おみくじはただの神社の商売道具にすぎません。
ランダムにくじを引くおみくじなんて当たるわけがないんです。逆に数少ない大凶を引き当てた先輩は引きが強いですよ。」

帰りの車の中───朝比奈君は運転しながら、もっともらしい言葉を並べている。

しかし、そんな言葉も大凶の私には響かない。

「でも……、考えてみれば今年に入って後輩に彼氏を寝取られるし、結婚は破棄になるし、ろくなことがないわ。」


うじうじとぼやく私に、朝比奈君はハンドルを握ったまま、ハアッと息を吐いた。


「もし、私の大凶のせいで商品がヒットしなかったらごめん……」


「大丈夫です。
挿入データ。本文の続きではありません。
(** 2**64, the least seed above the accepted range. *)
Example seed_2_64_rejected : seed_in_range (2 ^ 64) = false.
Proof. reflexivity. Qed.

(** C8. A call reaches the pipeline when its scheduler name is known and
    its seed is one that [manual_seed] accepts; it then makes one pipeline
    call, and asks for exactly one image per prompt when the device is
    "mps", whatever [num_images] is, and for [num_images] on every other
    device.  With a seed that is not accepted no pipeline call is made. *)
Theorem mps_requests_one_image {X : Externals} {F : Framework}
    (prompt negative_prompt : string) (image mask : Image)
    (guidance_scale : pyfloat) (name : string) (steps seed height width : Z)
    (num_images : Z) (w : World) :
  PyList.contains name (PyDict.keys (compatible_schedulers (self w))) = true ->
  let w' := snd (generate_image prompt negative_prompt image mask guidance_scale
                   name steps seed height width num_images w) in
  if seed_in_range seed then
    exists p kw,
      pipeline_calls (trace w') = (pipeline_calls (trace w) ++ [(p, kw)])%list /\
      kw_num_images_per_prompt kw =
      Some (if device_is (device (self w)) "mps" then 1 else num_images)
  else pipeline_calls (trace w') = pipeline_calls (trace w).
Proof.
  intros Hin w'. destruct (known_name _ _ Hin) as [cls Hcls].
  destruct (seed_in_range seed) eqn:Hseed.
  - eexists. eexists. split.
    + apply generate_image_calls; [exact Hcls | exact Hseed].
    + reflexivity.
  - apply (generate_image_no_call prompt negative_prompt image mask guidance_scale
             name steps seed height width num_images cls w Hcls Hseed).
Qed.

Lemma mps_requests_one_image_witness :
  PyList.contains "DDIMScheduler"
    (PyDict.keys (compatible_schedulers (self Reference.mps))) = true /\
  (exists p kw,
     pipeline_calls
       (trace (snd (generate (F := Reference.framework) (Reference.req 512 4)
                      Reference.mps))) =
     (pipeline_calls (trace Reference.mps) ++ [(p, kw)])%list /\
     kw_num_images_per_prompt kw = Some 1) /\
  (exists p kw,
     pipeline_calls
       (trace (snd (generate (F := Reference.framework) (Reference.req 512 4)
                      Reference.cpu))) = [(p, kw)] /\
     kw_num_images_per_prompt kw = Some 4) /\
  pipeline_calls
    (trace (snd (generate_image (F := Reference.framework)
                   "a cat" "blurry" Reference.square Reference.hole "7.5"
                   "DDIMScheduler" 50 (2 ^ 64) 512 512 4 Reference.mps))) =
  pipeline_calls (trace Reference.mps).
Proof.
  split; [reflexivity | split; [| split]].
  - exact (mps_requests_one_image (F := Reference.framework)
             "a cat" "blurry" Reference.square Reference.hole "7.5" "DDIMScheduler"
             50 42 512 512 4 Reference.mps eq_refl).
  - exact (mps_requests_one_image (F := Reference.framework)
             "a cat" "blurry" Reference.square Reference.hole "7.5" "DDIMScheduler"
             50 42 512 512 4 Reference.cpu eq_refl).
  - exact (mps_requests_one_image (F := Reference.framework)
             "a cat" "blurry" Reference.square Reference.hole "7.5" "DDIMScheduler"
             50 (2 ^ 64) 512 512 4 Reference.mps eq_refl).
Defined.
先輩が大凶でも僕は大吉です。
だから、商品は必ずヒットします。
それに、先輩のおみくじにアドバイスが書いてあったじゃないですか。
願い事のところちゃんと読んで見てください」


「願い事……叶いにくい。
救いの手を求めよ···」



「僕が先輩に救いの手を差し伸べます」



私が朝比奈くんの方へ視線を向けると、朝比奈くんはニコリと優しく微笑んだ。


言われてみれば、朝比奈くんのお陰で前に進むことができたし。


「朝比奈くんは救世主かもしれないわ···」


単純な私はいとも簡単に朝比奈くんの言葉を信じてしまう。